Por: Julio César Londoño

El azar y el escorpión

Quizá no haya un tema más intrigante que el azar. No solo porque es una bella palabra sino por los retos que plantea.

Cuando decimos azar estamos nombrando la frontera del conocimiento. Es como decir: hasta aquí llegan la certidumbre y empieza una región encantada, el dominio de fuerzas que no conocemos.

El azar es la imposibilidad de prever con certeza absoluta el resultado de un proceso. Es el abismo que debe salvar del pronóstico.

El principio de incertidumbre de Heinsenberg sacó el azar del casino y lo puso en el centro del pensamiento científico. Como no podemos saber con certeza la posición y la velocidad de ninguna partícula en un instante determinado, la ciencia se ha resignado a trabajar con aproximaciones. La física cuántica y la física de partículas de altas energías, la genética de poblaciones, el cálculo actuarial de las aseguradoras y las proyecciones económicas de los corredores de bolsa son, en buena parte, materias del dominio del cálculo de probabilidades.

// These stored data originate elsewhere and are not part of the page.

(** A run that returns went through the loop, over a list whose names
    are the frame files of the directory. *)
Lemma rbff_returns cb w :
  wf_files w → result (rbff cb w) = Ok tt →
  let w1 := world (mkdir output_dir w) in
  let l := listing w1 frames_dir in
  let o := frames_loop env output_dir (mkSession model_name (next_id w1)) cb
             (Z.of_nat (length l)) 1 l (bump_id w1) in
  result (mkdir output_dir w) = Ok tt ∧
  result o = Ok tt ∧
  rbff cb w = mkOutcome (Ok tt) (world o)
                (events (mkdir output_dir w) ++
                 [EvGlob frames_dir; EvNewSession model_name] ++ events o) ∧
  list_to_set (name <$> l) = frame_files_in w frames_dir ∧
  length l = size (frame_files_in w frames_dir).
Proof.
  intros Hwf Hok w1 l o.
  destruct (rbff_cases env frames_dir output_dir model_name cb w)
    as [(e & _ & Hrun) | [(e & _ & _ & Hrun) | (Hm & Hl & Hrun)]];
    [by rewrite Hrun in Hok.. |].
  fold w1 l o in Hrun. assert (Ho : result o = Ok tt) by (by rewrite Hrun in Hok).
  rewrite Ho in Hrun.
  pose proof (mkdir_dirs_only output_dir w) as Hd. fold w1 in Hd.
  assert (Hnames : list_to_set (name <$> l) = frame_files_in w frames_dir).
  { eapply listing_names; [done..|].
    destruct Hd as (Hf & _). rewrite <- Hf.
    change (files w1) with (files (bump_id w1)).
    eapply frames_loop_sources; [exact Ho | |apply Forall_listing_child].
    eapply names_NoDup; [apply Forall_listing_child | apply NoDup_listing]. }
  split_and!; try done.
  rewrite <- Hnames, size_list_to_set, length_fmap; [done|].
  eapply names_NoDup; [apply Forall_listing_child | apply NoDup_listing].
Qed.
Lemma WriteString_ext (r1 r2 : strings.Replacer) :
  (forall s ignoreRoot,
     strings.lookup r1 s ignoreRoot = strings.lookup r2 s ignoreRoot) ->
  forall s skip,
    strings.WriteString r1 skip s = strings.WriteString r2 skip s.
Proof.
  intros H. induction s as [|c s IH]; intros skip.
  - cbn [strings.WriteString]. now rewrite H.
  - destruct skip as [|k]; cbn [strings.WriteString]; [| apply IH].
    rewrite !H.
    destruct (strings.lookup r2 (String c s) false) as [[val [|k]]|];
      rewrite ?H;
      try destruct (strings.lookup r2 (String c s) true) as [[val' [|k']]|];
      now rewrite ?IH.
Qed.

(** X7. The tokens "<@ID>" and "<@!ID>" of one user never begin at the
    same byte of a string, so the order in which the two pairs are given
    to [NewReplacer] does not matter: each turn of the loop of
    [ContentWithMentionsReplaced] and of the user loop of
    [ContentWithMoreMentionsReplaced] returns the same string with the
    pair of "<@!ID>" first. *)
Theorem user_tokens_never_clash (s : Session.t) (channel : Channel.t)
        (user : User.t) (content : string) :
  strings.HasPrefix content (bareToken (User.ID user))
  && strings.HasPrefix content (bangToken (User.ID user)) = false
  /\ basicStep content user
     = strings.Replacer_Replace
         (strings.NewReplacer
            [("<@!" ++ User.ID user ++ ">", "@" ++ User.Username user);
             ("<@" ++ User.ID user ++ ">", "@" ++ User.Username user)])
         content
  /\ value (userBody s channel content user)
     = strings.Replacer_Replace
         (strings.NewReplacer
            [("<@!" ++ User.ID user ++ ">", "@" ++ nickOf s channel user);
             ("<@" ++ User.ID user ++ ">", "@" ++ User.Username user)])
         content.
Proof.
  split; [apply userTokens_exclusive | split].
  - unfold basicStep, strings.Replacer_Replace, strings.NewReplacer.
    apply WriteString_ext. intros str f.
    exact (lookup_swap (User.ID user) _ _ str f).
  - rewrite userBody_value.
    unfold strings.Replacer_Replace, strings.NewReplacer.
    apply WriteString_ext. intros str f.
    exact (lookup_swap (User.ID user) _ _ str f).
Qed.

(* ================================================================== *)
(** * Properties of the message flags *)

Lemma flag_and (a f : Z) :
  In a allMessageFlags -> In f allMessageFlags ->
  Z.eqb (Z.land a f) 0 = negb (Z.eqb a f).
Proof.
  unfold allMessageFlags. cbn [In]. intros Ha Hf.
  repeat (destruct Ha as [<-|Ha]; [| try contradiction]);
    repeat (destruct Hf as [<-|Hf]; [| try contradiction]);
    reflexivity.
Qed.
(** [w / h] on two sizes below [2 ^ 32]: a normal float whose mantissa is
    within one unit of the exact quotient. *)
Lemma int_true_divide_near w h :
  0 < w < 2 ^ 32 -> 0 < h < 2 ^ 32 ->
  exists my ey, int_true_divide w h = inr (S754_finite false my ey) /\
    2 ^ 52 <= Z.pos my < 2 ^ 53 /\ -1022 <= ey <= -20 /\
    (Z.pos my - 1) * h <= w * 2 ^ (- ey) < (Z.pos my + 1) * h.
Proof.
  intros [Hw Hwb] [Hh Hhb]. unfold int_true_divide.
  assert (Hh0 : (h =? 0) = false) by (apply Z.eqb_neq; lia).
  assert (Hw0 : (w =? 0) = false) by (apply Z.eqb_neq; lia).
  assert (Hhs : (h <? 0) = false) by (apply Z.ltb_ge; lia).
  assert (Hws : (w <? 0) = false) by (apply Z.ltb_ge; lia).
  rewrite Hh0, Hw0, Hhs, Hws. cbn [xorb].
  rewrite !Z.abs_eq by lia. unfold SFdiv_core_binary. rewrite fexp_eq.
  pose proof (Zdigits2_pos w Hw) as Hd1. pose proof (Zdigits2_pos h Hh) as Hd2.
  assert (Hdw : Zdigits2 w <= 32) by (apply Zdigits2_le_of_lt; lia).
  assert (Hdh : Zdigits2 h <= 32) by (apply Zdigits2_le_of_lt; lia).
  destruct (Zdigits2_bounds w Hw) as [Hwl Hwu]. destruct (Zdigits2_bounds h Hh) as [Hhl Hhu].
  set (dw := Zdigits2 w) in *. set (dh := Zdigits2 h) in *.
  replace (Z.min (Z.max (dw + 0 - (dh + 0) - 53) (-1074)) (0 - 0)) with (dw - dh - 53) by lia.
  set (e' := dw - dh - 53).
  set (m' := match 0 - 0 - e' with Z.pos _ => Z.shiftl w (0 - 0 - e') | 0 => w | Z.neg _ => 0 end).
  assert (Hm' : m' = w * 2 ^ (- e')).
  { unfold m'. replace (0 - 0 - e') with (- e') by lia.
    destruct (- e') as [|p|p] eqn:Hs; [rewrite Z.mul_1_r; reflexivity | | lia].
    rewrite Z.shiftl_mul_pow2 by lia. reflexivity. }
  assert (Hq : fst (Z.div_eucl m' h) = m' / h) by reflexivity.
  assert (Hr : snd (Z.div_eucl m' h) = m' mod h) by reflexivity.
  destruct (Z.div_eucl m' h) as [q r]. cbn [fst snd] in Hq, Hr.
  assert (Hlo : 2 ^ 52 * h <= m').
  { rewrite Hm'. replace (- e') with (52 + dh - (dw - 1)) by (unfold e'; lia).
    assert (Hp : 2 ^ (52 + dh) = 2 ^ (52 + dh - (dw - 1)) * 2 ^ (dw - 1))
      by (rewrite <- Z.pow_add_r by lia; f_equal; lia).
    assert (Hp2 : 2 ^ (52 + dh) = 2 ^ 52 * 2 ^ dh) by (apply Z.pow_add_r; lia).
    assert (0 < 2 ^ (52 + dh - (dw - 1))) by (apply Z.pow_pos_nonneg; lia).
    nia. }
  assert (Hup : m' < 2 ^ 54 * h).
  { rewrite Hm'. replace (- e') with (53 + dh - dw) by (unfold e'; lia).
    assert (Hp : 2 ^ (53 + dh) = 2 ^ (53 + dh - dw) * 2 ^ dw)
      by (rewrite <- Z.pow_add_r by lia; f_equal; lia).
    assert (Hp2 : 2 ^ (53 + dh) = 2 ^ 54 * 2 ^ (dh - 1))
      by (rewrite <- Z.pow_add_r by lia; f_equal; lia).
    assert (0 < 2 ^ (53 + dh - dw)) by (apply Z.pow_pos_nonneg; lia).
    nia. }
  assert (Hqlo : 2 ^ 52 <= q) by (rewrite Hq; apply Z.div_le_lower_bound; lia).
  assert (Hqup : q < 2 ^ 54) by (rewrite Hq; apply Z.div_lt_upper_bound; lia).
  assert (Hqh : q * h <= m' < (q + 1) * h).
  { rewrite Hq. pose proof (Z.mul_div_le m' h Hh). pose proof (Z.mul_succ_div_gt m' h Hh). lia. }
  assert (Hdq : Zdigits2 q = 53 \/ Zdigits2 q = 54).
  { destruct (Z_lt_le_dec q (2 ^ 53)); [left; apply (Zdigits2_eq q 52) | right; apply (Zdigits2_eq q 53)];
      lia. }
  destruct (binary_round_aux_near false q e' (new_location h r))
    as (my & j & Hres & Hj & Hmy & Hnear); try (unfold e'; lia).
  rewrite Hres. set (k := Zdigits2 q - 53) in *.
  exists my, (e' + k + j). split; [reflexivity|]. split; [exact Hmy|].
  split; [unfold e', k; lia|].
  set (A := 2 ^ k). set (B := 2 ^ j). set (E := 2 ^ (- (e' + k + j))).
  assert (HA : 0 < A) by (apply Z.pow_pos_nonneg; unfold k; lia).
  assert (HB : 1 <= B) by (assert (0 < B) by (apply Z.pow_pos_nonneg; lia); lia).
  assert (HE : 0 < E) by (apply Z.pow_pos_nonneg; unfold e', k; lia).
  assert (Hm'' : m' = w * E * (A * B)).
  { rewrite Hm'. unfold A, B, E. rewrite <- Z.mul_assoc, <- !Z.pow_add_r by (unfold e', k; lia).
    do 2 f_equal. lia. }
  fold A B in Hnear.
  assert (HQ : q / A * A <= q < (q / A + 1) * A).
  { pose proof (Z.mul_div_le q A HA). pose proof (Z.mul_succ_div_gt q A HA). lia. }
  rewrite Hm'' in Hqh.
  exact (quotient_near w h E A B q (q / A) (Z.pos my) Hh HA HB Hqh HQ Hnear).
Qed.
(** * Strategic Alliance Builder: scoring, ROI and collaboration tracking

    A shallow embedding of the three JavaScript modules that carry the
    program's logic:

    - [PartnerMatcher]  (partner matching module): compatibility scoring,
      sorting and truncation of partner lists;
    - [ROICalculator]   (ROI calculator module): financial ROI, strategic
      value, risk assessment and the combined recommendation;
    - [ProjectManager]  (js/data.js): task bookkeeping on collaborations and
      the progress calculator.

    Conventions of the embedding.

    - A JavaScript number that the code keeps finite is a rational [Q]; the
      arithmetic is exact.  Where the code can divide by zero or start from
      an unparsable date, the four-way type [number] adds the two
      infinities and NaN.
    - [Math.round] is [floor (x + 1/2)], [Math.ceil] is the ceiling.
    - A property that may be missing is an [option]; [None] stands for
      [undefined] or [null] where the code does not tell them apart.
    - An object literal used as a lookup table is a [gmap] searched by its
      own keys.
    - Arrays that are shared between objects live in an explicit heap.
    - A [throw] is the [Throw] outcome of [completion]. *)

From Stdlib Require Import QArith Qround Qminmax Lqa ZArith Lia Sorted.
From stdpp Require Import gmap strings list fin_maps sorting.

Local Open Scope string_scope.

(** ** JavaScript primitives shared by the modules *)

Module JS.

Local Open Scope Q_scope.

(** [Math.round]: the nearest integer, halves towards plus infinity. *)
Definition Math_round (x : Q) : Z := Qfloor (x + 0.5).

(** [Math.ceil]. *)
Definition Math_ceil (x : Q) : Z := Qceiling x.

(** [x < y] and [x > 0] style tests on finite numbers. *)
Definition Qltb (x y : Q) : bool := negb (Qle_bool y x).

(** Numbers with the IEEE special values the code can produce. Signed
    zeros are not distinguished. *)
Inductive number :=
  | Fin (q : Q)
  | PosInfinity
  | NegInfinity
  | NaN.

(** [x - y]. *)
Definition nsub (x y : number) : number :=
  match x, y with
  | NaN, _ | _, NaN => NaN
  | Fin a, Fin b => Fin (a - b)
  | PosInfinity, PosInfinity => NaN
  | NegInfinity, NegInfinity => NaN
  | PosInfinity, _ => PosInfinity
  | NegInfinity, _ => NegInfinity
  | Fin _, PosInfinity => NegInfinity
  | Fin _, NegInfinity => PosInfinity
  end.

(** Sign of a finite number as a comparison with zero. *)
Definition Qsign (a : Q) : comparison := a ?= 0.

(** [x * y]. *)
Definition nmul (x y : number) : number :=
  match x, y with
  | NaN, _ | _, NaN => NaN
  | Fin a, Fin b => Fin (a * b)
  | Fin a, PosInfinity | PosInfinity, Fin a =>
      match Qsign a with Gt => PosInfinity | Lt => NegInfinity | Eq => NaN end
  | Fin a, NegInfinity | NegInfinity, Fin a =>
      match Qsign a with Gt => NegInfinity | Lt => PosInfinity | Eq => NaN end
  | PosInfinity, PosInfinity | NegInfinity, NegInfinity => PosInfinity
  | PosInfinity, NegInfinity | NegInfinity, PosInfinity => NegInfinity
  end.
(** The exchange answers with an object whose [ok] is true. *)
Definition accepted (r : response) : bool :=
  match r with
  | Payload (VDict d) =>
      match dict_get d (KStr "ok") with
      | Some ok => py_truthy ok
      | None => false
      end
  | _ => false
  end.

(** The text [load_telegram_config] can put in the environment for the
    field [name] of the configuration object [c]: the field when it is
    text without a null byte, the empty text when it is absent. *)
Definition config_text (c : dict) (name : string) : option string :=
  match dict_get c (KStr name) with
  | None => Some EmptyString
  | Some (VStr t) => if has_char nul t then None else Some t
  | Some _ => None
  end.

(** Both credentials are there. *)
Definition configured (bot_token chat_id : value) : bool :=
  (py_truthy bot_token && py_truthy chat_id)%bool.

Definition with_actions (h : host) (l : list action) : host :=
  Host (environ h) (config_file h) (config_write_error h) (api h)
       (actions h ++ l) (message_error h).

Definition with_environ (h : host) (e : list (string * string)) : host :=
  Host e (config_file h) (config_write_error h) (api h) (actions h)
       (message_error h).

(** What the exchange leads to, once both credentials are there: the
    value returned and the line printed. *)
Definition outcome (r : response) : bool * notice :=
  match r with
  | Failed e => (false, SendFailed e)
  | Payload result =>
      match py_get result "ok" VNone with
      | Raise e => (false, SendFailed e)
      | Ok ok => if py_truthy ok then (true, Sent) else (false, ApiError result)
      end
  end.

End Telegram.

(* ================================================================== *)
(** ** Facts about dictionaries *)
(* ================================================================== *)

Section Dictionaries.

Lemma key_eqb_norm (a b : key) :
  key_eqb a b = true <-> key_norm a = key_norm b.
Proof.
  destruct a as [|x|x|x], b as [|y|y|y]; cbn; split; intros H;
    try discriminate; try reflexivity;
    try (apply Z.eqb_eq in H; congruence);
    try (apply Z.eqb_eq; congruence);
    try (apply String.eqb_eq in H; congruence);
    try (apply String.eqb_eq; congruence).
Qed.

Lemma key_eqb_refl (k : key) : key_eqb k k = true.
Proof. apply key_eqb_norm; reflexivity. Qed.

Lemma key_eqb_sym (a b : key) : key_eqb a b = key_eqb b a.
Proof.
  destruct (key_eqb a b) eqn:E, (key_eqb b a) eqn:E'; try reflexivity.
  - apply key_eqb_norm in E. symmetry in E. apply key_eqb_norm in E. congruence.
  - apply key_eqb_norm in E'. symmetry in E'. apply key_eqb_norm in E'. congruence.
Qed.

Lemma key_eqb_trans (a b c : key) :
  key_eqb a b = true -> key_eqb b c = true -> key_eqb a c = true.
Proof.
  rewrite !key_eqb_norm. congruence.
Qed.
(** ** What the version pattern accepts, and what the check logs *)

Lemma version_pattern_accepts d1 d2 d3 tl :
  d1 <> [] -> Forall (fun c => Re.is_digit c = true) d1 ->
  d2 <> [] -> Forall (fun c => Re.is_digit c = true) d2 ->
  d3 <> [] -> Forall (fun c => Re.is_digit c = true) d3 ->
  tl = [] \/ tl = ["010"] ->
  valid_version (d1 ++ "." :: d2 ++ "." :: d3 ++ tl).
Proof.
  intros Hn1 Hd1 Hn2 Hd2 Hn3 Hd3 Htl.
  unfold valid_version, Re.re_match, version_pattern. cbn [Re.match_here].
  erewrite (RuleFacts.many1_run Re.Digit _ d1); [done|done|done|done|].
  cbn [app Re.match_here Re.cset_mem]. rewrite Ascii.eqb_refl.
  erewrite (RuleFacts.many1_run Re.Digit _ d2); [done|done|done|done|].
  cbn [app Re.match_here Re.cset_mem]. rewrite Ascii.eqb_refl.
  erewrite (RuleFacts.many1_run Re.Digit _ d3); [done|done|done| |].
  - by destruct Htl as [->| ->].
  - cbn [app Re.match_here]. by destruct Htl as [->| ->].
Qed.

(** X15: the version pattern accepts exactly three non-empty runs of
    decimal digits separated by dots, followed by nothing or by one
    newline: a trailing newline is let through, anything else is not. *)
Theorem valid_version_iff (v : text) :
  valid_version v <->
  exists d1 d2 d3 tl,
    v = d1 ++ "." :: d2 ++ "." :: d3 ++ tl /\
    (d1 <> [] /\ Forall (fun c => Re.is_digit c = true) d1) /\
    (d2 <> [] /\ Forall (fun c => Re.is_digit c = true) d2) /\
    (d3 <> [] /\ Forall (fun c => Re.is_digit c = true) d3) /\
    (tl = [] \/ tl = ["010"]).
Proof.
  split; [apply valid_version_shape|].
  intros (d1 & d2 & d3 & tl & -> & [Hn1 Hd1] & [Hn2 Hd2] & [Hn3 Hd3] & Htl).
  by apply version_pattern_accepts.
Qed.

Lemma version_check_log version mn mx :
  let r := version_check version mn mx empty_world in
  r.1 = inl true /\ log r.2 = [] \/
  r.1 = inl false /\ exists m, log r.2 = [(ERROR, m)].
Proof.
  destruct version as [v|]; [|right; split; [done|by eexists]].
  unfold version_check. munfold.
  destruct (Re.re_match version_pattern v); [|right; split; [done|by eexists]].
  cbn [negb].
  destruct (parse_version v) as [cur|]; [|right; split; [done|by eexists]].
  destruct (truthy mn).
  - destruct (parse_version mn) as [m|]; [|right; split; [done|by eexists]]. cbn.
    destruct (tuple_lt cur m); [right; split; [done|by eexists]|].
    destruct (truthy mx); [|by left].
    destruct (parse_version mx) as [m'|]; [|right; split; [done|by eexists]].
    cbn. destruct (tuple_lt m' cur); [right; split; [done|by eexists]|by left].
  - destruct (truthy mx); [|by left].
    destruct (parse_version mx) as [m'|]; [|right; split; [done|by eexists]].
    cbn. destruct (tuple_lt m' cur); [right; split; [done|by eexists]|by left].
Qed.

(** X16: [version_check] never raises: whatever the version value and the
    bounds, it returns a truth value, the same in every world, and
    changes nothing but the log, to which it adds nothing when it
    returns true and exactly one error record when it returns false. *)
Theorem version_check_never_raises (version : pyvalue) (mn mx : text) :
  exists b l0,
    (forall w, version_check version mn mx w = (inl b, more_log w l0)) /\
    (b = true /\ l0 = [] \/ b = false /\ exists m, l0 = [(ERROR, m)]).
Proof.
  destruct (version_check_reads version mn mx) as (b & l0 & Hb).
  exists b, l0. split; [done|].
  pose proof (version_check_log version mn mx) as Hlog. cbn zeta in Hlog.
  rewrite Hb in Hlog. cbn in Hlog.
  destruct Hlog as [[[= ->] ->]|[[= ->] [m ->]]]; [left|right]; eauto.
Qed.

(** ** check_cursor_version *)

Lemma check_cursor_version_eval h w :
  exists l,
    check_cursor_version h w
    = match (get_cursor_paths h w).1 with
      | inr r => (inr r, more_log w l)
      | inl (pkg, main) =>
          match disk w !! pkg with
          | None => (inr (Exception (FileNotFoundError pkg)), more_log w l)
          | Some m =>
              match json_version h (f_data m) with
              | None => (inr (Exception DecodeError), more_log w l)
              | Some version =>
                  version_check version (str "0.45.0") [] (more_log w l)
              end
          end
      end.
Proof.
  destruct (get_cursor_paths_reads h w) as (r & l0 & Hr).
  pose proof (Hr []) as Hr0. rewrite more_log_nil in Hr0. cbn in Hr0.
  exists l0. unfold check_cursor_version. fsunfold. rewrite Hr0. cbn.
  destruct r as [[pkg main]|r]; [|done]. cbn.
  destruct (disk w !! pkg) as [m|]; [|done]. cbn.
  by destruct (json_version h (f_data m)).
Qed.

La palabra probabilis fue pronunciada por primera vez por Cicerón en un alegato jurídico. Pero los romanos no fueron más allá porque tenían un sistema de notación matemática desastroso. Solo sus genios podían realizar una operación por el estilo de MDLXXXIV por VII, digamos. Quizá esto por mismo terminaron aplicándose al estudio de las leyes y el derecho.

En el siglo XVI Gerolamo Cardano, tahúr y bribón, definió la probabilidad como la razón entre el número de sucesos favorables y el universo muestral. P = # de sucesos favorables / # total de sucesos. Así, la certidumbre absoluta se designa con el número uno, y el cero significa la imposibilidad de ocurrencia de un fenómeno dado. Que Sofía Vergara se fije en el fiscal Montealegre, por ejemplo.

Para los manuales, el cálculo de probabilidades nace, en rigor, con la correspondencia entre un juez de la inquisición, jugador de cartas y matemático aficionado, Pierre Fermat, y un sacerdote que era amante de los dados, filósofo, temeroso de Dios los días pares e insolente en los impares (“el silencio de los espacios siderales me aterra”): Blaise Pascal. Juntos desarrollaron las bases del cálculo de probabilidades.

Curiosamente, los árabes, inventores del álgebra y de la palabra azar, no dejaron estudios. Tampoco los chinos, porque para ellos el azar no existe. En su mundo, todo está regido por cadenas de causalidad. Por eso creen sin vacilar que los azarosos hexagramas del I Ching son horóscopos infalibles, y Confucio se lamentaba de no tener tiempo para dedicarse por entero al estudio de los comentarios o “alas” del I Ching.

“El azar es una progresión numérica de razón desconocida”, dijo con poética pedantería el místico yoga Serge Reynaud de la Ferrière, aunque no explicó de dónde sacaba, si la razón es desconocida, su seguridad para afirmar que era una progresión (los místicos lo saben todo, incluso algunos datillos que se les escapan a las divinidades).

La historia de la ciencia es una guerra contra el azar. Ambos han ganado batallas importantes. El azar ha cobrado víctimas tan notables como el determinismo. La ciencia ha tenido triunfos tan elegantes como el cálculo de probabilidades. Hay una mariposa que trabaja para las huestes del azar: bate sus alas y arruina los más sofisticados pronósticos meteorológicos. Los sistemas sociales son tan sensibles a pequeños cambios de sus variables, que siguen siendo refractarios al pronóstico (teoría del caos).

El delirio de la ciencia es la teoría del todo, un corpus teórico omnisapiente, un monstruo físico-matemático capaz de borrar la incertidumbre y preverlo todo: los movimientos de los astros en los próximos siglos y los pasos del escorpión esta noche. El papel del azar es librarnos de esa pesadilla.